For several years, a New York television show called Full Frontal Fashion offered nightly insider coverage of New York Fashion Week, replete with runway shows, designer interviews, expert analysis and reports from industry parties. At one point the show was based at the City's own television station, and for good reason: not only is the fashion business a central part of New York's economic infrastructure, but it is also a major driver of fundraising, programs for local charities, fair trade initiatives and sustainable sourcing. In fact, that's how I had my own first encounter with the FFF crew: at a private opening for a prominent fashion-themed museum exhibit.

Given Full Frontal's growing popularity as its programming scaled from the New York market to a network of stations nationwide, it's not surprising that the rights to the brand were recently licensed by a national media outlet--namely, the Sundance Channel. Sundance, of course, has strong social enterprise connections--its indie emphasis is a direct reflection of the Sundance Film Festival's mission, and the channel has further enhanced its do-gooder cred with its promotion of environmental sustainability in its programming and other initiatives.

If this year's offerings are any indication, it's evident that Sundance is somewhat tentative about its new fashion media brand. A number of New Yorkers are upset that Sundance has deep-sixed the core of Full Frontal's value added--daily insider coverage of Fashion Week--for a series of documentaries that show how several designers prepare for Fashion Week.

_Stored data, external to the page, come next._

(** * Symptom triage pipeline: extraction, disease matching, severity escalation

    A shallow embedding of [app/nlp_processor.py], [app/disease_predictor.py],
    [app/severity_manager.py] and of the symptom cleaning of [app/utils.py],
    followed by the properties of the pipeline that the specification
    states.

    Conventions of the embedding:
    - a Python [str] is a sequence of Unicode code points ([str], below);
    - a Python [float] score is a rational number: every finite binary64
      value is a rational, and [<], [>] on finite floats agree with the order
      of the rationals.  A decimal literal of the source denotes the binary64
      value nearest to it, which is the rational that the comparison uses
      ([float_0_1], [float_0_3]); arithmetic on floats, which rounds, does
      not occur in the functions embedded;
    - exceptions are values of [exn]; a computation that may raise returns a
      [result];
    - code that prints, reads files or calls scikit-learn runs in the monad
      [M], which threads a [world];
    - spaCy, [re] and scikit-learn are interfaces ([NlpEnv], [Sklearn]):
      the development holds for every implementation of them.  A call of
      the spaCy pipeline may raise.  Where a statement is about calls in a
      row, the predictor is an object in memory and scikit-learn has a
      state of its own ([SklearnState], [Runtime]). *)

From Stdlib Require Import List Bool Arith NArith ZArith QArith Lia.
From Stdlib Require Import Permutation Sorted.
From Stdlib.Strings Require Import Byte.
Import ListNotations.

Set Implicit Arguments.

(* ===================================================================== *)
(** ** Python strings *)
(* ===================================================================== *)

Definition codepoint := N.

Record str : Type := Str { chars : list codepoint }.

(** Source literals are UTF-8 text; [utf8_decode] reads the code points. *)
Fixpoint utf8_decode (fuel : nat) (bs : list N) : list codepoint :=
  match fuel with
  | O => []
  | S fuel =>
    match bs with
    | [] => []
    | b0 :: r0 =>
      if (b0 <? 128)%N then b0 :: utf8_decode fuel r0
      else if (b0 <? 224)%N then
        match r0 with
        | b1 :: r1 => ((b0 - 192) * 64 + (b1 - 128))%N :: utf8_decode fuel r1
        | _ => [b0]
        end
      else if (b0 <? 240)%N then
        match r0 with
        | b1 :: b2 :: r2 =>
            ((b0 - 224) * 4096 + (b1 - 128) * 64 + (b2 - 128))%N
              :: utf8_decode fuel r2
        | _ => [b0]
        end
      else
        match r0 with
        | b1 :: b2 :: b3 :: r3 =>
            ((b0 - 240) * 262144 + (b1 - 128) * 4096
             + (b2 - 128) * 64 + (b3 - 128))%N :: utf8_decode fuel r3
        | _ => [b0]
        end
    end
  end.

Definition utf8_encode1 (c : codepoint) : list N :=
  if (c <? 128)%N then [c]
  else if (c <? 2048)%N then [192 + c / 64; 128 + c mod 64]%N
  else if (c <? 65536)%N then
    [224 + c / 4096; 128 + (c / 64) mod 64; 128 + c mod 64]%N
  else [240 + c / 262144; 128 + (c / 4096) mod 64;
        128 + (c / 64) mod 64; 128 + c mod 64]%N.

Definition str_of_bytes (bs : list byte) : str :=
  Str (utf8_decode (List.length bs) (map Byte.to_N bs)).

Definition bytes_of_str (s : str) : option (list byte) :=
  fold_right (fun n acc => match Byte.of_N n, acc with
                           | Some b, Some l => Some (b :: l)
                           | _, _ => None
                           end)
             (Some []) (flat_map utf8_encode1 (chars s)).

Declare Scope str_scope.
Delimit Scope str_scope with str.
Bind Scope str_scope with str.
String Notation str str_of_bytes bytes_of_str : str_scope.
Open Scope str_scope.

(** [a + b] on strings. *)
Definition str_add (a b : str) : str := Str (chars a ++ chars b).
Infix "+s+" := str_add (at level 60, right associativity) : str_scope.

(** [len(s)]. *)
Definition len (s : str) : nat := List.length (chars s).

(** [a == b] on strings. *)
Fixpoint chars_eqb (a b : list codepoint) : bool :=
  match a, b with
  | [], [] => true
  | x :: a', y :: b' => N.eqb x y && chars_eqb a' b'
  | _, _ => false
  end.

Definition str_eqb (a b : str) : bool := chars_eqb (chars a) (chars b).

(** [x in l] for a list (or set) of strings. *)
Definition str_in_list (x : str) (l : list str) : bool := existsb (str_eqb x) l.

(** [sub in s] for two strings: substring search. *)
Fixpoint starts_with (p s : list codepoint) : bool :=
  match p, s with
  | [], _ => true
  | x :: p', y :: s' => N.eqb x y && starts_with p' s'
  | _ :: _, [] => false
  end.

Fixpoint chars_contains (p s : list codepoint) : bool :=
  starts_with p s ||
  match s with
  | [] => false
  | _ :: s' => chars_contains p s'
  end.

Definition str_contains (sub s : str) : bool :=
  chars_contains (chars sub) (chars s).

(** [s.lower()], for text of the Basic Latin and Latin-1 Supplement
    blocks.  On a string whose code points are all below U+0100 the function
    is Python's: A-Z, and À-Þ except the multiplication sign, go down by 32,
    no other character of the two blocks changes, and no rule of context
    applies.  These blocks hold every letter of the French tables of the
    source.  Python also lowers the letters of the other blocks (Greek,
    Cyrillic, the Kelvin sign, ...), two of them by rules that are not
    character by character: the capital sigma by its place in the word, and
    the dotted capital I into two code points.  The function leaves every
    code point from U+0100 on as it is, so that for text with such letters
    it is an approximation of [str.lower]. *)
Definition lower_char (c : codepoint) : codepoint :=
  if ((65 <=? c) && (c <=? 90))%N then (c + 32)%N
  else if ((192 <=? c) && (c <=? 222) && negb (c =? 215))%N then (c + 32)%N
  else c.

Definition lower (s : str) : str := Str (map lower_char (chars s)).

(** [sep.join(parts)]. *)
Fixpoint join (sep : str) (parts : list str) : str :=
  match parts with
  | [] => ""
  | [p] => p
  | p :: rest => p +s+ sep +s+ join sep rest
  end.

(* ===================================================================== *)
(** ** Python values, exceptions, results *)
(* ===================================================================== *)

(** The values a caller can pass where the source expects [text]. *)
#[warnings="-register-all"]
Inductive pyval : Type :=
| PyNone
| PyBool (b : bool)
| PyInt (z : Z)
| PyStr (s : str)
| PyList (l : list pyval).

(** Truth value of an object, as [not text] tests it. *)
Definition truthy (v : pyval) : bool :=
  match v with
  | PyNone => false
  | PyBool b => b
  | PyInt z => negb (Z.eqb z 0)
  | PyStr s => negb (Nat.eqb (len s) 0)
  | PyList l => negb (Nat.eqb (List.length l) 0)
  end.

(** [isinstance(v, str)]. *)
Definition isinstance_str (v : pyval) : bool :=
  match v with PyStr _ => true | _ => false end.

Inductive exn_kind : Type :=
| FileNotFoundError
| JSONDecodeError
| AttributeError
| TypeError
| ValueError
| IndexError.

Record exn : Type := Exn { kind : exn_kind; message : str }.

Inductive result (A : Type) : Type :=
| Ok (a : A)
| Raise (e : exn).
Arguments Ok {A} a.
Arguments Raise {A} e.

(** [v.lower()]: only strings have the method among the values of [pyval]. *)
Definition method_lower (v : pyval) : result str :=
  match v with
  | PyStr s => Ok (lower s)
  | _ => Raise (Exn AttributeError "object has no attribute 'lower'")
  end.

This sort of thing is hardly new--there have been several documentaries showing both famous & emerging designers as they prepare for Fashion Week or a contest--and the emphasis on what came before only serves to emphasize the real-time events that Sundance Full Frontal Fashion has conspicuously left behind.

This need not be the case. Awkward faux-fashionista gush like "our pal (really) Padma Lakshmi" and "All our credit cards are equal!" just doesn't seem natural coming from a company that has cultivated the image of representing capitalism with a conscience, and Sundance really doesn't have to play that game--the fashion business itself is tired of the tired Sex-and-the-City stereotypes.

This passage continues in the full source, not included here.